** DATA FOR REVIEW follows **

(** * golap: a shallow embedding of the streaming query engine

    The development follows the Go packages of the repository:
    [types] (values, rows, schemas, comparators), [metadata] (zone
    maps) and [operators] (scan, filter, aggregates, external sort,
    close), over models of the library calls they make: [strconv],
    [encoding/csv], [sort], [container/heap] and [os].

    Conventions.
    - An [int64] is a [Z]; the only arithmetic the engine performs on
      one is [count++], whose wrap-around is written out ([wrap64]).
    - A [float64] is a primitive binary64 float of the kernel.
    - A Go [interface{}] holding a row value is the tagged union
      [Value]; the dynamic type [int] that some type switches also
      list is never produced by the engine and has no constructor.
    - [map[string]int64] is a [gmap string Z].
    - An [error] is the message the code wraps it in. *)

From Stdlib Require Import ZArith String Ascii List Lia Bool.
From Stdlib Require Import Decimal DecimalString DecimalZ DecimalPos.
From Stdlib Require Import Floats.
From Stdlib Require Import Sorting.Sorted Sorting.Permutation.
From stdpp Require Import base option list gmap strings.

Local Open Scope string_scope.
Local Open Scope Z_scope.

(** ** Package [types] *)

Module types.

(** [type DataType int] with its three constants. *)
Inductive DataType := Int | Float | String.

(** [type Comparator int]: the six declared constants; [CmpOther]
    stands for any other integer, which the [default] arms of the
    switches over a comparator receive. *)
Inductive Comparator := Eq | Lt | Gt | Lte | Gte | Neq | CmpOther.
(* ===== verification/Errors.v ===== *)
(** * Errors

    [error.rs]: the error type every fallible operation returns.  The payloads
    of the variants that wrap a foreign error ([sqlx], [serde_json],
    [reqwest], [std::io]) are not inspected by the modelled code. *)
From Stdlib Require Import ZArith.
From S2P Require Import Prelude Text.

Inductive CaptureReferenceFailureReason :=
| CanonicalUnavailable
| ContextFingerprintMismatch
| TargetMismatch
| CanonicalContextUnavailable
| ContextTransition.

Inductive DeletionPendingReason := SoftDeleteRetention.

Record DeletionPending := {
  reason : DeletionPendingReason;
  retry_after_seconds : option Z;
  hard_delete_time : option str
}.

Inductive EnclaveError :=
| Crypto (message : str)
| Store (message : str)
| Kms (message : str)
| Gcs (message : str)
| Postgres
| Json
| Http
| Io
| Attestation (message : str)
| Auth (message : str)
| Embedding (message : str)
| Config (message : str)
| InvalidRequest (message : str)
| CaptureReference (reason : CaptureReferenceFailureReason)
| CaptureReferenceBatch (reason : CaptureReferenceFailureReason) (index sequence : Z)
| NotFound
| Conflict (message : str)
| SignupLimited
| DeletionPendingError (pending : DeletionPending).

(** [crate::error::Result] *)
Abbreviation res := (result EnclaveError).

(** [for_capture_reference_batch_item]: only a capture reference failure is
    given its position in the batch. *)
Definition for_capture_reference_batch_item (e : EnclaveError) (index sequence : Z) : EnclaveError :=
  match e with
  | CaptureReference reason => CaptureReferenceBatch reason index sequence
  | error => error
  end.

(** [if condition { return Err(error); }] *)
Definition refuse (condition : bool) (error : EnclaveError) : res unit :=
  if condition then Err error else Ok tt.

Lemma refuse_Ok condition error u : refuse condition error = Ok u <-> condition = false.
Proof. destruct u, condition; simpl; split; congruence. Qed.

Definition invalid (message : string) : EnclaveError := InvalidRequest (lit message).
Arguments invalid message%_string.

Lemma Ok_inj {E A} (a b : A) : Ok (E := E) a = Ok b -> a = b.
Proof. by injection 1. Qed.

(** Every step of an accepted sequence of checks succeeded. *)
Ltac all_ok :=
  repeat match goal with
         | H : result_bind _ _ = Ok _ |- _ => apply result_bind_Ok in H as (? & ? & H)
         | H : refuse _ _ = Ok _ |- _ => apply refuse_Ok in H
         | H : ok_or _ _ = Ok _ |- _ => apply ok_or_Ok in H
         | H : Ok _ = Ok _ |- _ => apply Ok_inj in H
         | H : negb _ = false |- _ => apply negb_false_iff in H
         | H : orb _ _ = false |- _ => apply orb_false_iff in H as [? ?]
         end.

** End of DATA FOR REVIEW **

### INSTRUCTIONS TO FOLLOW
Scan the material above for the string "CaptureReferenceBatch", returning each line that contains it.

### YOUR RESPONSE
| CaptureReferenceBatch (reason : CaptureReferenceFailureReason) (index sequence : Z)
  | CaptureReference reason => CaptureReferenceBatch reason index sequence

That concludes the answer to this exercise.